AIM OF THE TASK
When you reach the entries below, transcribe each one exactly as it stands.

Stored data entries:

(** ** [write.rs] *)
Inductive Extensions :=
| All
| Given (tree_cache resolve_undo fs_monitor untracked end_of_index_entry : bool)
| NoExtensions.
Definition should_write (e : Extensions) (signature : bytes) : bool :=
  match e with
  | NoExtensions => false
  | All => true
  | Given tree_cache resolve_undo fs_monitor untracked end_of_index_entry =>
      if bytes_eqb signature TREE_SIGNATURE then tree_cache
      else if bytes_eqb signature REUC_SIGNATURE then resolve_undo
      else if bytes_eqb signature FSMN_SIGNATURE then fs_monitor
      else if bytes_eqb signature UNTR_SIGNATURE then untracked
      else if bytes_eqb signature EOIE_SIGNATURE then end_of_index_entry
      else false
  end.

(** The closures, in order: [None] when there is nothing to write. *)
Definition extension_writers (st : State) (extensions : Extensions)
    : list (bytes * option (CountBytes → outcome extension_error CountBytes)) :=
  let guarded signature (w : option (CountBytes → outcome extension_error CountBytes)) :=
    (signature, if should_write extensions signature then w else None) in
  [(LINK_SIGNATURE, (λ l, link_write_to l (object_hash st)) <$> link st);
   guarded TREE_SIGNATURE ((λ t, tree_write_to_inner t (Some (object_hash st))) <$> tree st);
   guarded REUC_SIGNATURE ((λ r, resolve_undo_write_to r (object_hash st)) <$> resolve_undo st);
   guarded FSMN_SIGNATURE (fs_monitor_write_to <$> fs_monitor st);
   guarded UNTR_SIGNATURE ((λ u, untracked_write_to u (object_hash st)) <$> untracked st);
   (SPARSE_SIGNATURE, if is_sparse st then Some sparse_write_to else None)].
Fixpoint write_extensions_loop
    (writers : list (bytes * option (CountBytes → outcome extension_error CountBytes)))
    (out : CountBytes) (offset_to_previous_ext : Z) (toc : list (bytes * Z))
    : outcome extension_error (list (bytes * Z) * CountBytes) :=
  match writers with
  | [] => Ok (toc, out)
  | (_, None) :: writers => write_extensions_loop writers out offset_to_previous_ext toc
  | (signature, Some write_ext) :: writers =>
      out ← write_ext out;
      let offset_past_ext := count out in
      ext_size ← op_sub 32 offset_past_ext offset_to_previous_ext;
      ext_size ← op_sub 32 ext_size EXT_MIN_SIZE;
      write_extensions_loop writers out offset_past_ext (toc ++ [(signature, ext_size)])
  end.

YOUR RESPONSE
(** ** [write.rs] *)
Inductive Extensions :=
| All
| Given (tree_cache resolve_undo fs_monitor untracked end_of_index_entry : bool)
| NoExtensions.
Definition should_write (e : Extensions) (signature : bytes) : bool :=
  match e with
  | NoExtensions => false
  | All => true
  | Given tree_cache resolve_undo fs_monitor untracked end_of_index_entry =>
      if bytes_eqb signature TREE_SIGNATURE then tree_cache
      else if bytes_eqb signature REUC_SIGNATURE then resolve_undo
      else if bytes_eqb signature FSMN_SIGNATURE then fs_monitor
      else if bytes_eqb signature UNTR_SIGNATURE then untracked
      else if bytes_eqb signature EOIE_SIGNATURE then end_of_index_entry
      else false
  end.

(** The closures, in order: [None] when there is nothing to write. *)
Definition extension_writers (st : State) (extensions : Extensions)
    : list (bytes * option (CountBytes → outcome extension_error CountBytes)) :=
  let guarded signature (w : option (CountBytes → outcome extension_error CountBytes)) :=
    (signature, if should_write extensions signature then w else None) in
  [(LINK_SIGNATURE, (λ l, link_write_to l (object_hash st)) <$> link st);
   guarded TREE_SIGNATURE ((λ t, tree_write_to_inner t (Some (object_hash st))) <$> tree st);
   guarded REUC_SIGNATURE ((λ r, resolve_undo_write_to r (object_hash st)) <$> resolve_undo st);
   guarded FSMN_SIGNATURE (fs_monitor_write_to <$> fs_monitor st);
   guarded UNTR_SIGNATURE ((λ u, untracked_write_to u (object_hash st)) <$> untracked st);
   (SPARSE_SIGNATURE, if is_sparse st then Some sparse_write_to else None)].
Fixpoint write_extensions_loop
    (writers : list (bytes * option (CountBytes → outcome extension_error CountBytes)))
    (out : CountBytes) (offset_to_previous_ext : Z) (toc : list (bytes * Z))
    : outcome extension_error (list (bytes * Z) * CountBytes) :=
  match writers with
  | [] => Ok (toc, out)
  | (_, None) :: writers => write_extensions_loop writers out offset_to_previous_ext toc
  | (signature, Some write_ext) :: writers =>
      out ← write_ext out;
      let offset_past_ext := count out in
      ext_size ← op_sub 32 offset_past_ext offset_to_previous_ext;
      ext_size ← op_sub 32 ext_size EXT_MIN_SIZE;
      write_extensions_loop writers out offset_past_ext (toc ++ [(signature, ext_size)])
  end.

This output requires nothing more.